KRVV
- Bastrop, Louisiana; United States;
- Broadcast area: Monroe-West Monroe
- Frequency: 100.1 MHz
- Branding: 100.1 The Beat

Programming
- Language: English
- Format: Urban contemporary
- Affiliations: Premiere Networks Westwood One

Ownership
- Owner: The Radio People; (Holladay Broadcasting Of Louisiana, LLC);
- Sister stations: KJLO-FM, KLIP, KMLB, KMVX, KRJO

History
- First air date: 1967; 59 years ago
- Former call signs: KJBS (1979–1987) KMYQ-FM (1987–1991)

Technical information
- Licensing authority: FCC
- Facility ID: 27468
- Class: C2
- ERP: 50,000 watts
- HAAT: 150 meters (490 ft)
- Transmitter coordinates: 32°40′20″N 91°55′06″W﻿ / ﻿32.67222°N 91.91833°W

Links
- Public license information: Public file; LMS;
- Webcast: Listen Live
- Website: thebeat.net

= KRVV =

KRVV (100.1 FM, "100.1 The Beat") is an American radio station licensed
to Bastrop, Louisiana, and serving the Monroe, Louisiana region.

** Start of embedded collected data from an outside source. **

Lemma load_listed_valid disk names states states' d :
  valid_device d = true → load_listed disk false names states = Ok states' →
  (d ∉ names → states' !! d = states !! d)
  ∧ (d ∈ names → ∃ w, load disk false d = Ok w ∧ states' !! d = Some w).
Proof.
  intros Hd. revert states. induction names as [|name names IH]; intros states; cbn [load_listed].
  { intros [= <-]. split; [done|]. by intros ?%not_elem_of_nil. }
  destruct (beq name (str "tokens")) eqn:Et.
  { intros Hr. destruct (IH _ Hr) as [H1 H2]. rewrite !elem_of_cons.
    apply beq_true in Et as ->. apply andb_prop in Hd as [_ Hd].
    assert (d ≠ str "tokens") by (intros ->; by rewrite (proj2 (beq_true _ _)) in Hd). naive_solver. }
  rewrite let_ok. intros (w & Hw & Hr). destruct (IH _ Hr) as [H1 H2].
  rewrite !elem_of_cons. destruct (decide (name = d)) as [->|Hne].
  - rewrite (proj2 (lossy_owner d d Hd)) in * by done. split; [naive_solver|]. intros _.
    destruct (decide (d ∈ names)) as [Hin|Hin]; [by apply H2|].
    exists w. split; [done|]. rewrite H1 by done. by rewrite lookup_insert_eq.
  - rewrite lookup_insert_ne in H1; [naive_solver|]. by rewrite lossy_owner.
Qed.

Lemma tracker_new_valid disk states d :
  valid_device d = true → tracker_new disk false = Ok states →
  match disk !! d with
  | None => states !! d = None
  | Some _ => ∃ w, load disk false d = Ok w ∧ states !! d = Some w
  end.
Proof.
  intros Hd Hn. destruct (load_listed_valid _ _ _ _ d Hd Hn) as [H1 H2].
  destruct (disk !! d) as [f|] eqn:E.
  - apply H2. rewrite list_elem_of_fmap. exists (d, f). by rewrite elem_of_map_to_list.
  - rewrite H1, lookup_empty; [done|]. rewrite list_elem_of_fmap.
    intros ([d' f] & -> & Hin%elem_of_map_to_list). simpl in E. by rewrite E in Hin.
Qed.

(** * The invariant *)

(** Both contents of the reservation file cover [r]. *)
Definition reserved_on (disk : SeqDisk) (d : bytes) (r : N) : Prop :=
  ∃ f bv bd, disk !! d = Some f ∧ sf_visible f = Some bv ∧ sf_durable f = Some bd
    ∧ r ≤ be_val bv ∧ r ≤ be_val bd.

The station is owned by The Radio People and the broadcast license is held by Holladay Broadcasting Of Louisiana, LLC. Studios are located in Monroe, and its transmitter is located south of Bastrop.

==Programming==
KRVV broadcasts an urban/hip-hop music format to the Monroe, Louisiana, area. KRVV air personalities include The Steve Harvey Morning Show, Grave Digga, DJ Make-A-Move, and The Breakfast Club.

==History==
At one time KRVV used to be a Public Broadcasting Radio Station back in 1967 until 1991 when new owners Holladay Broadcasting changed the station's branding and format to "The River", a mostly classic rock format that evolved into current mainstream rock, until again changing to "100.1 The Beat" broadcasting an urban contemporary format. The station has been airing its current format since 1993.